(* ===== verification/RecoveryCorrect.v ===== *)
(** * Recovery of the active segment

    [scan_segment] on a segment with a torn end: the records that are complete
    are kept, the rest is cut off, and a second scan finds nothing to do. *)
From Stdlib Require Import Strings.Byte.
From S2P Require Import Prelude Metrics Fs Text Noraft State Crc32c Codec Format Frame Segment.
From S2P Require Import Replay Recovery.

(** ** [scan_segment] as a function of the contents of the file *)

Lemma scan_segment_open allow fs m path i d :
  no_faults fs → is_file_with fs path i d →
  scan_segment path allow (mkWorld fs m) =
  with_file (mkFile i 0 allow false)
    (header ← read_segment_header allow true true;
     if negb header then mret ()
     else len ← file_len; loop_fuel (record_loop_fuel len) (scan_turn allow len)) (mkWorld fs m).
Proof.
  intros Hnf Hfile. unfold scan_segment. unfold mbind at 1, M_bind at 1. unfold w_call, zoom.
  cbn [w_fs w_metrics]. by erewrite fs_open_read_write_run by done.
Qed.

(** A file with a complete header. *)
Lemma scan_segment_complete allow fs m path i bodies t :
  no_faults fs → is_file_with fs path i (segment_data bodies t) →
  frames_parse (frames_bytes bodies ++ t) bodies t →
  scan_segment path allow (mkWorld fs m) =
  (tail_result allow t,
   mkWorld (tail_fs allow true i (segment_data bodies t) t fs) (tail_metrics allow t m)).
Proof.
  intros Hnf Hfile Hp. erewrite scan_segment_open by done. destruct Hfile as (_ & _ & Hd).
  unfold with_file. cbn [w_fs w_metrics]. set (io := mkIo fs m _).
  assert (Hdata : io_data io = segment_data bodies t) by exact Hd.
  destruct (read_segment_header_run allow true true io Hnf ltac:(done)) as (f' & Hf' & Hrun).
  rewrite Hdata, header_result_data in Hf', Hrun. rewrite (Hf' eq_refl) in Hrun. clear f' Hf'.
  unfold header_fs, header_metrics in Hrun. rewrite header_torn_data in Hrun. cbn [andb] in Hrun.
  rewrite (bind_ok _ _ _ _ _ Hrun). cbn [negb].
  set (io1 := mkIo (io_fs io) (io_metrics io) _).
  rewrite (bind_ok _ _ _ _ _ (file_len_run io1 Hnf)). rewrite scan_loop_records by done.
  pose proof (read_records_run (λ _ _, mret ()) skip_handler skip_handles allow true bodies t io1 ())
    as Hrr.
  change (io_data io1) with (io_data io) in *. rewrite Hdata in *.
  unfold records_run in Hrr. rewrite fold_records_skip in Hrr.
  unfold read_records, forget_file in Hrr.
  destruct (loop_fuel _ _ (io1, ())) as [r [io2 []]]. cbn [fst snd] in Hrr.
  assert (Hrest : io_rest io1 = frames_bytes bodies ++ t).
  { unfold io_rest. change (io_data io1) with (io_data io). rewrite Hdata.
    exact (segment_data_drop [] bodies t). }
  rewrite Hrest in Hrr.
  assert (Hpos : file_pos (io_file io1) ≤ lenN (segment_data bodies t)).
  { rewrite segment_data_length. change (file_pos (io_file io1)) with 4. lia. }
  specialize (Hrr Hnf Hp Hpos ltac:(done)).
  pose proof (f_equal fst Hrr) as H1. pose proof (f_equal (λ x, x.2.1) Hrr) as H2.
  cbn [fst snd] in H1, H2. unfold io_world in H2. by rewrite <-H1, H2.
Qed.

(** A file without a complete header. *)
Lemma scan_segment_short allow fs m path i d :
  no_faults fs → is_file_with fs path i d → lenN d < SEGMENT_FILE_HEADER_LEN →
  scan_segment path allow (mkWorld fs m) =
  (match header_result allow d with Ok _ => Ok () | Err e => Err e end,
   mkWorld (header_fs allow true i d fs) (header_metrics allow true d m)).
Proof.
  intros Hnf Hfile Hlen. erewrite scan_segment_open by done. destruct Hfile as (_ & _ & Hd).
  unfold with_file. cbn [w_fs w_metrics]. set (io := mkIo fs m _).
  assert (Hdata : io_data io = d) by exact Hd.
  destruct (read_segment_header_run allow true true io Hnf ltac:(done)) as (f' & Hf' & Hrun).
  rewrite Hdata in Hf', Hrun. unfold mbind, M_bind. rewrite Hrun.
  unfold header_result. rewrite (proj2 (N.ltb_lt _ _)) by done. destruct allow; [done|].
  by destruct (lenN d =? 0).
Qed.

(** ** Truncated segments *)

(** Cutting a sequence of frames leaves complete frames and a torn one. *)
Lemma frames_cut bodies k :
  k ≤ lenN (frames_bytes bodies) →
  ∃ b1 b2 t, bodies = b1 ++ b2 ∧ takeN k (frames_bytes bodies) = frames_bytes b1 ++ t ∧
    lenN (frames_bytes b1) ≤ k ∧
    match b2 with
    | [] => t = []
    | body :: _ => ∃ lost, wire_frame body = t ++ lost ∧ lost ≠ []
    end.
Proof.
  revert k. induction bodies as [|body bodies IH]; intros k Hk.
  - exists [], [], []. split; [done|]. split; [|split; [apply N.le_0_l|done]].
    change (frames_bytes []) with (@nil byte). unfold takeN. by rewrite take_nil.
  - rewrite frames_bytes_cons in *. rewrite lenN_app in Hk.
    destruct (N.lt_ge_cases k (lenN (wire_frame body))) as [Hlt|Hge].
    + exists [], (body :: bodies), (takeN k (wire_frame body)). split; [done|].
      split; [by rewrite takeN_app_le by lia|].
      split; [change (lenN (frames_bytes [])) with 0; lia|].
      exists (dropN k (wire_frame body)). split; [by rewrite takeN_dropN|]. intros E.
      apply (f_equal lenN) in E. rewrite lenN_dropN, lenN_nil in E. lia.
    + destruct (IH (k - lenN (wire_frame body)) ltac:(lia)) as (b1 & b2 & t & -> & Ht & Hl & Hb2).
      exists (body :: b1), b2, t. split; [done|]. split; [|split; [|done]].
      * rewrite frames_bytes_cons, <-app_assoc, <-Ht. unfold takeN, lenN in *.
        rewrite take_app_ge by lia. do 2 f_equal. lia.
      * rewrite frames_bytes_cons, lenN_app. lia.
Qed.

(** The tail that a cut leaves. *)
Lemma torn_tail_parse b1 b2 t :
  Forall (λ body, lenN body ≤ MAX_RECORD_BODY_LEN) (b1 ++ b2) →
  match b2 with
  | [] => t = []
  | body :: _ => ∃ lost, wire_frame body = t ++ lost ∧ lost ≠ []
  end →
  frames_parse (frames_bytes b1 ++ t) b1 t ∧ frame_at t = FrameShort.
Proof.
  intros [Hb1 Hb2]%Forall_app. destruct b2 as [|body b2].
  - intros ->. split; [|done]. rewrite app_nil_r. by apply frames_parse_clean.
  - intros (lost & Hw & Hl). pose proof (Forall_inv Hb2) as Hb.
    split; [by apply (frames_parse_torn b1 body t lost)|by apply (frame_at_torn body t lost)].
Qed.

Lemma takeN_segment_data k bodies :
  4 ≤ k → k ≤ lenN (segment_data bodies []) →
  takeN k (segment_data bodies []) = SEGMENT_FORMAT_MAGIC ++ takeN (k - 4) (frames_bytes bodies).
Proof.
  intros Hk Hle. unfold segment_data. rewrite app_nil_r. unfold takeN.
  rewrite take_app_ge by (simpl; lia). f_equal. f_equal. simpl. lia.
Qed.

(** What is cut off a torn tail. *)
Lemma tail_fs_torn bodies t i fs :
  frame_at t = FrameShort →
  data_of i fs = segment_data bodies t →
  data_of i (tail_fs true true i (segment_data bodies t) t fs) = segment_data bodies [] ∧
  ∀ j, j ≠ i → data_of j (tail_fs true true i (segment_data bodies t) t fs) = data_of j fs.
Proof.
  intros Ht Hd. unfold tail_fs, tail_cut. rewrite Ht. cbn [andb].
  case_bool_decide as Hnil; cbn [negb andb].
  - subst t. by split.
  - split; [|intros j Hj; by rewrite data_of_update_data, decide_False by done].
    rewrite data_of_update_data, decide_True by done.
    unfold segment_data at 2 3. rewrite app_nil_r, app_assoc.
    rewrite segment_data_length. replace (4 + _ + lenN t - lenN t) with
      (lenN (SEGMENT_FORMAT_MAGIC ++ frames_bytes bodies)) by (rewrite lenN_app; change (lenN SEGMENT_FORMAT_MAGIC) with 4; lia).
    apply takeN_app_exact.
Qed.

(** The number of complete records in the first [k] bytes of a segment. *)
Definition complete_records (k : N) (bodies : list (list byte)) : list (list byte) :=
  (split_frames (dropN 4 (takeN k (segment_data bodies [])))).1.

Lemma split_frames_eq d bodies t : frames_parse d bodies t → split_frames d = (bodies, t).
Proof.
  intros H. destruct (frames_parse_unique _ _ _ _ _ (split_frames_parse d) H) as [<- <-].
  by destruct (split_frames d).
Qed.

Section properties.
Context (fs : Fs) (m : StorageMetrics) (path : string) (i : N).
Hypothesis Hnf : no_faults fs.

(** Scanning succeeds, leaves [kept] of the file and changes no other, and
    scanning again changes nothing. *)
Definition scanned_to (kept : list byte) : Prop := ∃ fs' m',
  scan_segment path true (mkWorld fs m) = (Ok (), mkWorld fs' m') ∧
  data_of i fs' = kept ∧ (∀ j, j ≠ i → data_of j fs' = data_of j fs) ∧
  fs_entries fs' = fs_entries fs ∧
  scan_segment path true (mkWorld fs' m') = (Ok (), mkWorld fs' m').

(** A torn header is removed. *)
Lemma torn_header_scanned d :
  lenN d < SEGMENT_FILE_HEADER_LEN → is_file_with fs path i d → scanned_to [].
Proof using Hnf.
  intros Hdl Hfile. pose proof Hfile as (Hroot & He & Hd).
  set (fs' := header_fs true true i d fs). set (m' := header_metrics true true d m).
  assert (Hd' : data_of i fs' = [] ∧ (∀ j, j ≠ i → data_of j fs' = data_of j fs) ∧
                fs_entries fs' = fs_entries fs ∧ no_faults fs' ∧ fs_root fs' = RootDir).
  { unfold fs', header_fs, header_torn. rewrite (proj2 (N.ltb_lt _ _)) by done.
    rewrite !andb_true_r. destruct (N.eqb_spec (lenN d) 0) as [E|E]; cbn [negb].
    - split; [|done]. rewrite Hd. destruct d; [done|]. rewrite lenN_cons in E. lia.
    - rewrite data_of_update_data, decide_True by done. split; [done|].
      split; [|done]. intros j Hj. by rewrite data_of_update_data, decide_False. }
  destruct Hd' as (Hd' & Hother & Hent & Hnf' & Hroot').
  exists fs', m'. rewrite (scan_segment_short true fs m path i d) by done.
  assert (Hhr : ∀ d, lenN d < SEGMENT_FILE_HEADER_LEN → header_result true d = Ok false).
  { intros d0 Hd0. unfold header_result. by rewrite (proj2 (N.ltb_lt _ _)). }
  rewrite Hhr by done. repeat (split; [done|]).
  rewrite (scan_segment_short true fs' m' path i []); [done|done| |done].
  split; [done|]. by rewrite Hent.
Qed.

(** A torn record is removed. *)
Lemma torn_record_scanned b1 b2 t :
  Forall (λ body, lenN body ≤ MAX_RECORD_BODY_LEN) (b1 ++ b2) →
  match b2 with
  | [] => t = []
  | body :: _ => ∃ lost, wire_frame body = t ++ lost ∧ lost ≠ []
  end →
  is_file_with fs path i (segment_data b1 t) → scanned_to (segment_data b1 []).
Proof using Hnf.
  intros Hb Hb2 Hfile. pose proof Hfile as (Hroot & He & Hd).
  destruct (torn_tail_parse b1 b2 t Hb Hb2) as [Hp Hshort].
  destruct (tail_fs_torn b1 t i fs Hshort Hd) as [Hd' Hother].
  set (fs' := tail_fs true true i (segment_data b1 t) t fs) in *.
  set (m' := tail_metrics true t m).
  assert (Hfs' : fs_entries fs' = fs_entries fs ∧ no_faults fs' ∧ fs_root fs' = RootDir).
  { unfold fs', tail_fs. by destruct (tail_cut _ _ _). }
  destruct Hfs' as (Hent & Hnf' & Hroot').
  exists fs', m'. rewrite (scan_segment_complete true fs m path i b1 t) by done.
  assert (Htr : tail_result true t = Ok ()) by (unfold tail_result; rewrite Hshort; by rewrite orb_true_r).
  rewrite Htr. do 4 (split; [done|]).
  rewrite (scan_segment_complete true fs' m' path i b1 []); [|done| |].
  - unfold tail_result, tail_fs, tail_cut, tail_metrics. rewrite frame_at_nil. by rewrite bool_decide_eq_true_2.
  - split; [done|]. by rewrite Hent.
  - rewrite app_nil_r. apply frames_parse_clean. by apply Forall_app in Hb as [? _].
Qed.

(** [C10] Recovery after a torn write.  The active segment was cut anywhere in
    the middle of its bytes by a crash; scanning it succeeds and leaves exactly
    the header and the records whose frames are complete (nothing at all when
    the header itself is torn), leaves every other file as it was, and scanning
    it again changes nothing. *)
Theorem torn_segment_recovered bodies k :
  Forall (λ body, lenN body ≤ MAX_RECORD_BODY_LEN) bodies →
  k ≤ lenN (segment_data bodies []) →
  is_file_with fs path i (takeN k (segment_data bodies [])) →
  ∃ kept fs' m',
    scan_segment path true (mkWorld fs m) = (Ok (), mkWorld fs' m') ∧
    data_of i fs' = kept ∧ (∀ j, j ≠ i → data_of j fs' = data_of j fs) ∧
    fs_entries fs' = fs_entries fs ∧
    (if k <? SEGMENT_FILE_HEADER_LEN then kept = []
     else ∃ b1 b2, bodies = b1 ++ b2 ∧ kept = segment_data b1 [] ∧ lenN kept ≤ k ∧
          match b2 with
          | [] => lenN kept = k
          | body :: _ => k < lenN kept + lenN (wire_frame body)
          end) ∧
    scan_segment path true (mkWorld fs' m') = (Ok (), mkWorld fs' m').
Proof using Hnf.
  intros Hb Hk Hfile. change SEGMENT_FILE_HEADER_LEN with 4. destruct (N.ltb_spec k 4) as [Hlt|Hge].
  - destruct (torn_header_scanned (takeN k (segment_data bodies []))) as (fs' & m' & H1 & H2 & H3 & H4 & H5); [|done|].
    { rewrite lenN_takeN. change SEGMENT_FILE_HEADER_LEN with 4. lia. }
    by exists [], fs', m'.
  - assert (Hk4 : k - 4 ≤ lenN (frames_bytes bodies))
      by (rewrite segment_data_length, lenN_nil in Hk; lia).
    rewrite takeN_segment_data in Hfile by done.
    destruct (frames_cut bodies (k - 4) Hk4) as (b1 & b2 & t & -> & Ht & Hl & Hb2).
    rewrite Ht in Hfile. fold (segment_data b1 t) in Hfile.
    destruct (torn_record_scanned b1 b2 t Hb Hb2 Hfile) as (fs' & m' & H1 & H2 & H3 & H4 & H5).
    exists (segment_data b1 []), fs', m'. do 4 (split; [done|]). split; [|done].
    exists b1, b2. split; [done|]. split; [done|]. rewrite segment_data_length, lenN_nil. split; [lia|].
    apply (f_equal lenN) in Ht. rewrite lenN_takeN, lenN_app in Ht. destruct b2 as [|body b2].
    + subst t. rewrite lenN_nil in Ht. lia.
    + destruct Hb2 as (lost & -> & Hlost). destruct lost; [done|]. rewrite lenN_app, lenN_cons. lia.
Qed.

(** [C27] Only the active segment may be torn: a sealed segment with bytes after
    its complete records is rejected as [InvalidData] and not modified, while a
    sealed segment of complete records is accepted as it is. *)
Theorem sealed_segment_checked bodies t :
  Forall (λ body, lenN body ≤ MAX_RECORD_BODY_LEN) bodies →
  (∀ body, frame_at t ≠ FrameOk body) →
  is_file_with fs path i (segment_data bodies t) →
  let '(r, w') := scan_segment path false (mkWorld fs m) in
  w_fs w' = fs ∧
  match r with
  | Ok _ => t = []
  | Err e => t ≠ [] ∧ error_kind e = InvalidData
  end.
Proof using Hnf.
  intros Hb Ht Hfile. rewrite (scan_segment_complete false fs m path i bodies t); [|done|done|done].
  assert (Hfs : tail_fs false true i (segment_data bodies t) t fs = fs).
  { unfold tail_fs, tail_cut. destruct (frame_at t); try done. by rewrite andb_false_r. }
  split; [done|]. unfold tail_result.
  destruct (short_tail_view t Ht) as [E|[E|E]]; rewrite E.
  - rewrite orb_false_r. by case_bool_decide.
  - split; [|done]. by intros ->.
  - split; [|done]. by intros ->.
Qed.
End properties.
◇ ◇ ◇ ◇
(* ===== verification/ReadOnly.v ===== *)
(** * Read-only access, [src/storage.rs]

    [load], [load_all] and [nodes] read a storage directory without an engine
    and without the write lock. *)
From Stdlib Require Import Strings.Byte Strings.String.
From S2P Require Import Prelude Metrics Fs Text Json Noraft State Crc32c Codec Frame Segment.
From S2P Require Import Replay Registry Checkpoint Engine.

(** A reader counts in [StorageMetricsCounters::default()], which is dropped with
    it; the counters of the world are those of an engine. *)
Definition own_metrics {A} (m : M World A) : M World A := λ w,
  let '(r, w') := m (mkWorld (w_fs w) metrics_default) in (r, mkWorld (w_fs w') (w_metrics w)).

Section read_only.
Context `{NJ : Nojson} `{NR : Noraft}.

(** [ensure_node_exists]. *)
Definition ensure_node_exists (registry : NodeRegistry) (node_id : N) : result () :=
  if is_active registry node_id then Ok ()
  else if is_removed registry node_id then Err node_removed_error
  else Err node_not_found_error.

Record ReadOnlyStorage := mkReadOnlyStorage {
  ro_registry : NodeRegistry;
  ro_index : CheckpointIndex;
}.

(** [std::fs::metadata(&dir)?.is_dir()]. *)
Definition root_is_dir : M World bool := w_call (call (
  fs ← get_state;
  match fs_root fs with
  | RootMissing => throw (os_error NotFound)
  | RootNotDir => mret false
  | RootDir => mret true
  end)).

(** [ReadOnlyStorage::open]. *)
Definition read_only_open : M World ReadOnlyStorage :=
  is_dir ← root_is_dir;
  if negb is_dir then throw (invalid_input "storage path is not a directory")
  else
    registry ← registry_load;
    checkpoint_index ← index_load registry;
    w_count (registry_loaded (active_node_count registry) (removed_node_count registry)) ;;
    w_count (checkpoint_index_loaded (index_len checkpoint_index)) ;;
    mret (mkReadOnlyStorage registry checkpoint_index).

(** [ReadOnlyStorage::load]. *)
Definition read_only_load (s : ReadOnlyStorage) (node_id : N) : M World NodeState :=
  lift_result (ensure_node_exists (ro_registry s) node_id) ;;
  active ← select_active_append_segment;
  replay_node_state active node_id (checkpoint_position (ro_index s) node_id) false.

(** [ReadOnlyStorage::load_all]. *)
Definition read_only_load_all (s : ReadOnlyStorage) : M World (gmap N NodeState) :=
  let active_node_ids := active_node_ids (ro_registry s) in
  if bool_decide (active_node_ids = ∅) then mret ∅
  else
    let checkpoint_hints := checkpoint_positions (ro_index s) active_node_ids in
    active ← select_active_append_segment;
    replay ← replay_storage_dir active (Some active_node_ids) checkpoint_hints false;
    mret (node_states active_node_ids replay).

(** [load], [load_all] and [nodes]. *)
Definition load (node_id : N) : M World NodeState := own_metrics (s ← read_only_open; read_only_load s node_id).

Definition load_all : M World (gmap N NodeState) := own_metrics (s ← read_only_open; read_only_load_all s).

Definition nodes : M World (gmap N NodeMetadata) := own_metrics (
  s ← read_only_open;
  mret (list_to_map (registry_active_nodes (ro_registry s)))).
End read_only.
◇ ◇ ◇ ◇
* BRIEF
Once you find the line with "unfold segment_data at" above, print it and every line after it up to and including the line with "(** The number", exactly as written and nothing else.

* ANSWER SPACE
    unfold segment_data at 2 3. rewrite app_nil_r, app_assoc.
    rewrite segment_data_length. replace (4 + _ + lenN t - lenN t) with
      (lenN (SEGMENT_FORMAT_MAGIC ++ frames_bytes bodies)) by (rewrite lenN_app; change (lenN SEGMENT_FORMAT_MAGIC) with 4; lia).
    apply takeN_app_exact.
Qed.

(** The number of complete records in the first [k] bytes of a segment. *)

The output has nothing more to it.